Dès qu’il le peut, il rejoint la Corse, son « Algérie de rechange », retrouver le calme et recevoir ses proches. Là, il recharge ses batteries, prépare ses munitions, peaufine ses textes et s’arrange avec ses fantômes… Pas une journée où il ne pense aux disparus, confie-t-il dans ses souvenirs (Mémoires d’outre-mère, éd Stock), notamment aux femmes qui ont partagé sa vie. La première, Karen, mère de leur fille Leslie, se suicidera bien plus tard, à l’approche de la soixantaine. Mais aussi Françoise Dorléac, un temps sa fiancée, disparue trop vite dans un terrible accident de voiture. Et enfin Sophie Daumier, épousée en 1965, sa compagne de scène, dont il divorce en 1977. « Elle était devenue invivable, a-t-il raconté un jour à l’animatrice Mirelle Dumas. J’ai su un an après qu’elle était atteinte de la maladie de Huntington. Je m’en suis voulu, parce que si j’avais su qu’elle était malade, je ne serais pas parti… » C’est l’époque où naît Mélanie, sa seconde fille, « d’une liaison d’intérim entre mes deux mariages », précisera l’artiste dans ses mémoires.
Il rencontre alors Joë, une danseuse, avec laquelle il aura Nicolas et Victoria, « les seuls de mes quatre enfants que j’ai véritablement élevés ». Ces deux derniers assurent déjà la relève dans le milieu du spectacle.
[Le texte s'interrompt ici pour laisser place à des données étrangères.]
Lemma filter_all {A} (f : A -> bool) (l : list A) :
  (forall x, In x l -> f x = true) -> filter f l = l.
Proof.
  induction l as [|x l IH]; intros H; simpl; [reflexivity|].
  rewrite (H x) by now left. f_equal. apply IH. intros; apply H; now right.
Qed.

(** A settled row, serialized and parsed again, is the row. *)
Lemma reparse_row (row : list jsstring) :
  row <> [] ->
  (forall cell, In cell row -> ~ In comma cell) ->
  forallb (fun cell => jsstring_eqb (cleanCell cell) cell) row = true ->
  map cleanCell (split comma (join (str ", ") row)) = row.
Proof.
  intros Hne Hcomma Hsettled.
  destruct row as [|x rest]; [contradiction|].
  rewrite split_join_cells by (apply Forall_forall; exact Hcomma).
  rewrite forallb_forall in Hsettled.
  assert (Hfix : forall cell, In cell (x :: rest) -> cleanCell cell = cell).
  { intros cell Hin. apply jsstring_eqb_eq. now apply Hsettled. }
  simpl map. rewrite (Hfix x) by now left. f_equal.
  rewrite map_map. rewrite <- (map_id rest) at 2.
  apply map_ext_in. intros cell Hin.
  rewrite cleanCell_space. apply Hfix. now right.
Qed.

Lemma reparse_table (rows : CSVData) :
  rows <> [] ->
  (forall row, In row rows ->
     row <> [] /\
     forall cell, In cell row -> ~ In comma cell /\ ~ In newline cell) ->
  forallb (forallb (fun cell => jsstring_eqb (cleanCell cell) cell)) rows = true ->
  parseLines (join nl (map (join (str ", ")) rows)) = rows.
Proof.
  intros Hne Hrows Hsettled. unfold parseLines.
  destruct rows as [|r rs]; [contradiction|].
  change (map (join (str ", ")) (r :: rs))
    with (join (str ", ") r :: map (join (str ", ")) rs).
  rewrite split_join_lines.
  - change (join (str ", ") r :: map (join (str ", ")) rs)
      with (map (join (str ", ")) (r :: rs)).
    rewrite map_map. rewrite <- (map_id (r :: rs)) at 2.
    apply map_ext_in. intros row Hin.
    destruct (Hrows row Hin) as [Hr Hcells].
    rewrite forallb_forall in Hsettled.
    apply reparse_row; [assumption | intros; now apply Hcells | now apply Hsettled].
  - change (join (str ", ") r :: map (join (str ", ")) rs)
      with (map (join (str ", ")) (r :: rs)).
    apply Forall_forall. intros line Hline.
    apply in_map_iff in Hline as (row & <- & Hin).
    intros Hc. apply join_chars in Hc as [Hc|(cell & Hcell & Hc)].
    + vm_compute in Hc. destruct Hc as [Hc|[Hc|[]]]; discriminate.
    + destruct (Hrows row Hin) as [_ Hcells].
      now apply (Hcells cell Hcell).
Qed.

Lemma first_column_nonblank_index (grid : CSVData) :
  existsb (nonEmptyAt 0) grid = true -> firstNonBlankColIndex grid = 0.
Proof.
  intros H. unfold firstNonBlankColIndex.
  destruct grid as [|row0 rows]; [reflexivity|].
  assert (E : existsb (cellNotEmpty 0) (row0 :: rows) = true).
  { apply existsb_exists in H as (row & Hin & Hrow).
    apply existsb_exists. exists row. split; [assumption|].
    unfold nonEmptyAt in Hrow. unfold cellNotEmpty.
    now destruct (nth_error row 0). }
  destruct (length row0); [reflexivity|].
  cbn [firstNonBlankFrom]. now rewrite E.
Qed.

Lemma slice_0_rows (rows : CSVData) : map (slice 0) rows = rows.
Proof. unfold slice. simpl. apply map_id. Qed.

(** C2 (as amended): for every text whose first column is not blank and
    whose normalized cells are all left unchanged by the cell clean-up,
    normalizing the serialization of the normalized table gives the
    normalized table again. *)
Theorem processCSV_reserialize_idempotent (csvText : jsstring) :
  existsb (nonEmptyAt 0) (gridOf csvText) = true ->
  cellsSettled (App.processCSV csvText) = true ->
  App.processCSV (App.serialize (App.processCSV csvText))
  = App.processCSV csvText.
Proof.
  intros Hcol Hsettled.
  pose proof (first_column_nonblank_index _ Hcol) as Hk.
  assert (Hout : App.processCSV csvText
                 = (headersOf (parseLines csvText), dataOf (parseLines csvText))).
  { rewrite processCSV_unfold. cbv zeta. rewrite Hk, slice_0_rows. reflexivity. }
  rewrite Hout in Hsettled |- *.
  set (headers := headersOf (parseLines csvText)) in *.
  set (data := dataOf (parseLines csvText)) in *.
  assert (Hparse : parseLines (App.serialize (headers, data)) = headers :: data).
  { unfold App.serialize, App.formatData. cbn [fst snd].
    change (join (str ", ") headers :: map (join (str ", ")) data)
      with (map (join (str ", ")) (headers :: data)).
    apply reparse_table; [discriminate | | exact Hsettled].
    intros row Hin. apply (parseLines_rows csvText). now apply gridOf_rows. }
  assert (Hdata : dataOf (headers :: data) = data).
  { unfold dataOf at 1. unfold slice. simpl skipn. apply filter_all.
    intros row. apply dataOf_rows. }
  rewrite processCSV_unfold. cbv zeta.
  unfold gridOf. rewrite Hparse, Hdata.
  change (headersOf (headers :: data)) with headers.
  change (headers :: data) with (gridOf csvText).
  rewrite Hk, slice_0_rows. reflexivity.
Qed.

Lemma processCSV_reserialize_idempotent_witness :
  existsb (nonEmptyAt 0) (gridOf (str "a, b" ++ nl ++ str "1,2")) = true /\
  App.processCSV (App.serialize (App.processCSV (str "a, b" ++ nl ++ str "1,2")))
  = App.processCSV (str "a, b" ++ nl ++ str "1,2").
Proof.
  split; [reflexivity|].
  apply (processCSV_reserialize_idempotent (str "a, b" ++ nl ++ str "1,2"));
    reflexivity.
Defined.

(** C2 (as stated) fails: the cell [" a"] in quotes has a non-blank first
    column; it normalizes to the cell [ a] with its leading space, and
    normalizing the serialization trims that space. *)
Lemma processCSV_reserialize_counterexample :
  let csvText := qt ++ str " a" ++ qt in
  existsb (nonEmptyAt 0) (gridOf csvText) = true
  /\ firstNonBlankColIndex (gridOf csvText) = 0
  /\ App.processCSV csvText = ([str " a"], [])
  /\ App.processCSV (App.serialize (App.processCSV csvText)) = ([str "a"], [])
  /\ App.processCSV (App.serialize (App.processCSV csvText))
     <> App.processCSV csvText.
Proof. cbv zeta. repeat split. vm_compute. discriminate. Qed.

(** ** The process action *)

Lemma length_eqb_0 {A} (l : list A) : l <> [] -> (length l =? 0) = false.
Proof. destruct l; [contradiction | reflexivity]. Qed.

Lemma runProvider_sends refusal complete (st : App.State) :
  App.selectedProvider st <> App.claude ->
  App.runProvider refusal complete st
  = (complete (App.buildRequest st), [App.buildRequest st]).
Proof.
  unfold App.runProvider. destruct (App.selectedProvider st);
    [reflexivity.. | intros H; now contradiction H].
Qed.

Lemma runProvider_claude refusal complete (st : App.State) :
  App.selectedProvider st = App.claude ->
  App.runProvider refusal complete st = (ThrewError refusal, []).
Proof. unfold App.runProvider. now intros ->. Qed.

(** Past the two guards the action sends what the provider's branch
    sends and ends with the processing flag off. *)
Lemma processWithAI_guards_passed refusal complete (st : App.State) :
  truthy (App.apiKey st) = true ->
  App.file1Data st <> [] ->
  App.file2Data st <> [] ->
  snd (App.processWithAI refusal complete st)
    = snd (App.runProvider refusal complete st)
  /\ App.isProcessing (fst (App.processWithAI refusal complete st)) = false.
Proof.
  intros Hkey H1 H2. unfold App.processWithAI.
  rewrite Hkey, (length_eqb_0 _ H1), (length_eqb_0 _ H2). simpl. tauto.
Qed.

(** C6: with a credential and both files loaded, a provider's branch
    that returns no text leaves the processed headers and rows as they
    were, clears the displayed result and leaves the error message
    empty. *)
Theorem processWithAI_empty_response refusal complete (st : App.State) :
  truthy (App.apiKey st) = true ->
  App.file1Data st <> [] ->
  App.file2Data st <> [] ->
  noText (fst (App.runProvider refusal complete st)) = true ->
  let st' := fst (App.processWithAI refusal complete st) in
  App.processedHeaders st' = App.processedHeaders st
  /\ App.processedData st' = App.processedData st
  /\ App.processedResult st' = None
  /\ App.error st' = []
  /\ App.isProcessing st' = false.
Proof.
  intros Hkey H1 H2 Hno. unfold App.processWithAI.
  rewrite Hkey, (length_eqb_0 _ H1), (length_eqb_0 _ H2). cbn [negb orb].
  unfold App.runProvider in *.
  destruct (App.selectedProvider st); cbn [fst snd] in *;
    try discriminate Hno;
    destruct (complete (App.buildRequest st)) as [[[|c r]|]| |];
    try discriminate Hno; simpl; repeat split.
Qed.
Victoria a connu un joli succès en coécrivant le scénario du film La Famille Bélier, sorti en 2014. Quant à son frère Nicolas, humoriste et chroniqueur, il a eu la chance de diriger son père dans ses pièces Sortie de scène ou Le Voyage de Victor. Pour l’ancien de la rue Blanche, qui a tant galéré pour s’imposer à ses débuts, sa plus grande fierté fut de voir le nom des Bedos continuer à briller en haut de l’affiche.